(** C31.  Crash safety of start-up.  Take a broker after any history of
    commands, sweeps, resets, simulated worker crashes and restarts, but
    without a replay of all dead letters from the dashboard.  If the start-up after its end itself dies at
    any of its store calls, nothing is lost: starting again still rebuilds
    exactly the tasks the original broker held, however often this happens
    in a row. *)
Theorem crash_during_recovery envs b db oss env' mono :
  operated b → wal_store b = Some db →
  let attempt d p := Tx.survivor (Tx.session (recovery_calls p.1 d) p.2 (Tx.idle d)) in
  restores env' mono (foldl attempt db (zip envs oss)) b.
Proof.
  intros Hd%operated_durable Hdb attempt.
  assert (∀ l d, Tx.db_wf d ∧ row_sigs (Wal.tasks d) = row_sigs (Wal.tasks db) →
    Tx.db_wf (foldl attempt d l) ∧ row_sigs (Wal.tasks (foldl attempt d l)) = row_sigs (Wal.tasks db))
    as Hl.
  { induction l as [|[env os] l IH]; intros d [Hwf Hs]; [done|]. cbn [foldl]. apply IH.
    destruct (Tx.session_prefix (recovery_calls env d) os d) as [(ms1&ms2&E&Ed) _].
    unfold attempt. cbn [fst snd]. rewrite Ed. unfold recovery_calls in E.
    apply fmap_app_inv in E as (rows1&rows2&->&->&E).
    destruct (recovery_prefix env (set_wal (Some d) b) d rows1 rows2) as [H1 H2]; [|done|done|].
    - destruct Hd as (db0&Hdb0&Hw&_&Hc). simplify_eq. exists d. split_and!; [done..|].
      unfold coherent in *. cbn. by rewrite Hs.
    - split; [exact H1|]. by rewrite <- Hs. }
  destruct (Hl (zip envs oss) db) as [H1 H2].
  - destruct Hd as (db0&?&_&?&_). by simplify_eq.
  - apply (coherent_restores env' mono db); [done|done|done|by rewrite H2].
Qed.
(** ** The gap in DLQ_REPLAY *)

(** C36.  [DLQ_REPLAY] deletes the dead letter in one transaction and saves
    the new task in another.  If the process dies before the second one
    commits, the dead letter is gone and no task has been saved: the task
    is in neither table. *)
Theorem replay_crash_loses_dead_letter env m b db tid row p :
  wal_store b = Some db → given (m_command m) = Some "DLQ_REPLAY" →
  given (m_task_id m) = Some tid →
  Wal.select_key Wal.q_task_id tid (Wal.dead_letter_queue db) = Some row →
  loads (Wal.q_payload row) = Some p →
  ∃ d, Tx.session (store_calls env m b) [Tx.Ok; Tx.Ok; Tx.Crash] (Tx.idle db) = Tx.Crashed d ∧
    (tid ∉ Wal.q_task_id <$> Wal.dead_letter_queue d) ∧ Wal.tasks d = Wal.tasks db.
Proof.
  intros Hdb Hcmd Htid Hrow Hp. unfold store_calls. rewrite Hcmd.
  change (default _ _ m b) with (replay_calls env m b). unfold replay_calls.
  rewrite Htid, Hdb. unfold Wal.replay_dlq_task. rewrite Hrow. cbn [fst]. rewrite Hp.
  cbn [Tx.session Tx.code]. unfold Tx.replay_dlq_task_code. cbn [Tx.run].
  change (Tx.reading (Tx.idle db)) with db. rewrite Hrow. eexists. split_and!; [reflexivity| |done].
  cbn. unfold Wal.delete_key.
  intros (r&->&[Hne _]%list_elem_of_filter)%list_elem_of_fmap. by apply Hne.
Qed.
End crash.

(** ** Witnesses *)

#[local] Existing Instance JsonText.codec.

(** The process dies between the [UPDATE] of a NACK and its commit. *)
Lemma crash_during_request_witness :
  let db := default Wal.empty_db (wal_store example_operated) in
  let r := Tx.session (store_calls (env_at 4 "u2") (nack_msg "t1") example_operated)
             [Tx.Ok; Tx.Crash] (Tx.idle db) in
  (restores (env_at 9 "u9") 9 (Tx.survivor r) example_operated ∨
   restores (env_at 9 "u9") 9 (Tx.survivor r)
     (_dispatch (env_at 4 "u2") (nack_msg "t1") example_operated).2) ∧
  (∀ c os', r = Tx.Done c os' →
    wal_store (_dispatch (env_at 4 "u2") (nack_msg "t1") example_operated).2
      = Some (Tx.committed c)).
Proof.
  intros db. apply (crash_during_request (env_at 4 "u2") (nack_msg "t1") example_operated db
    [Tx.Ok; Tx.Crash] (env_at 9 "u9") 9).
  - apply operated_requests; [apply first_start|]. vm_compute. reflexivity.
  - apply freshb_fresh. vm_compute. reflexivity.
  - vm_compute. reflexivity.
Defined.

(** Start-up dies twice, after one and after two statements. *)
Lemma crash_during_recovery_witness :
  let db := default Wal.empty_db (wal_store example_operated) in
  let attempt d p := Tx.survivor (Tx.session (recovery_calls p.1 d) p.2 (Tx.idle d)) in
  restores (env_at 9 "u9") 9
    (foldl attempt db (zip [env_at 7 "u7"; env_at 8 "u8"]
                         [[Tx.Ok; Tx.Crash]; [Tx.Ok; Tx.Ok; Tx.Crash]])) example_operated.
Proof.
  intros db. apply (crash_during_recovery [env_at 7 "u7"; env_at 8 "u8"] example_operated db
    [[Tx.Ok; Tx.Crash]; [Tx.Ok; Tx.Ok; Tx.Crash]] (env_at 9 "u9") 9).
  - apply operated_requests; [apply first_start|]. vm_compute. reflexivity.
  - vm_compute. reflexivity.
Defined.

Definition dead_row : Wal.DlqRow := Wal.dlq_row (new_task "t1" "emails" (JInt 1) 0) "boom" 3.

Definition dead_db : Wal.Db := Wal.with_dlq (λ _, [dead_row]) Wal.empty_db.

Definition replay_msg : Message :=
  mkMessage (Some "DLQ_REPLAY") None None None (Some "t1") None None.

Lemma replay_crash_loses_dead_letter_witness :
  ∃ d, Tx.session (store_calls (env_at 4 "u2") replay_msg (new_broker (Some dead_db) 0))
         [Tx.Ok; Tx.Ok; Tx.Crash] (Tx.idle dead_db) = Tx.Crashed d ∧
    ("t1" ∉ Wal.q_task_id <$> Wal.dead_letter_queue d) ∧ Wal.tasks d = Wal.tasks dead_db.
Proof.
  apply (replay_crash_loses_dead_letter (env_at 4 "u2") replay_msg (new_broker (Some dead_db) 0)
    dead_db "t1" dead_row (JInt 1)); vm_compute; reflexivity.
Defined.
End CrashSafety.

########################################

▶ [What to produce]: Return the lines above precisely as they appear, beginning at the first line and ending at the line with "wal_store b = Some db → given", and nothing after it.

▶ [Solution for this exercise]:
(** C31.  Crash safety of start-up.  Take a broker after any history of
    commands, sweeps, resets, simulated worker crashes and restarts, but
    without a replay of all dead letters from the dashboard.  If the start-up after its end itself dies at
    any of its store calls, nothing is lost: starting again still rebuilds
    exactly the tasks the original broker held, however often this happens
    in a row. *)
Theorem crash_during_recovery envs b db oss env' mono :
  operated b → wal_store b = Some db →
  let attempt d p := Tx.survivor (Tx.session (recovery_calls p.1 d) p.2 (Tx.idle d)) in
  restores env' mono (foldl attempt db (zip envs oss)) b.
Proof.
  intros Hd%operated_durable Hdb attempt.
  assert (∀ l d, Tx.db_wf d ∧ row_sigs (Wal.tasks d) = row_sigs (Wal.tasks db) →
    Tx.db_wf (foldl attempt d l) ∧ row_sigs (Wal.tasks (foldl attempt d l)) = row_sigs (Wal.tasks db))
    as Hl.
  { induction l as [|[env os] l IH]; intros d [Hwf Hs]; [done|]. cbn [foldl]. apply IH.
    destruct (Tx.session_prefix (recovery_calls env d) os d) as [(ms1&ms2&E&Ed) _].
    unfold attempt. cbn [fst snd]. rewrite Ed. unfold recovery_calls in E.
    apply fmap_app_inv in E as (rows1&rows2&->&->&E).
    destruct (recovery_prefix env (set_wal (Some d) b) d rows1 rows2) as [H1 H2]; [|done|done|].
    - destruct Hd as (db0&Hdb0&Hw&_&Hc). simplify_eq. exists d. split_and!; [done..|].
      unfold coherent in *. cbn. by rewrite Hs.
    - split; [exact H1|]. by rewrite <- Hs. }
  destruct (Hl (zip envs oss) db) as [H1 H2].
  - destruct Hd as (db0&?&_&?&_). by simplify_eq.
  - apply (coherent_restores env' mono db); [done|done|done|by rewrite H2].
Qed.
(** ** The gap in DLQ_REPLAY *)

(** C36.  [DLQ_REPLAY] deletes the dead letter in one transaction and saves
    the new task in another.  If the process dies before the second one
    commits, the dead letter is gone and no task has been saved: the task
    is in neither table. *)
Theorem replay_crash_loses_dead_letter env m b db tid row p :
  wal_store b = Some db → given (m_command m) = Some "DLQ_REPLAY" →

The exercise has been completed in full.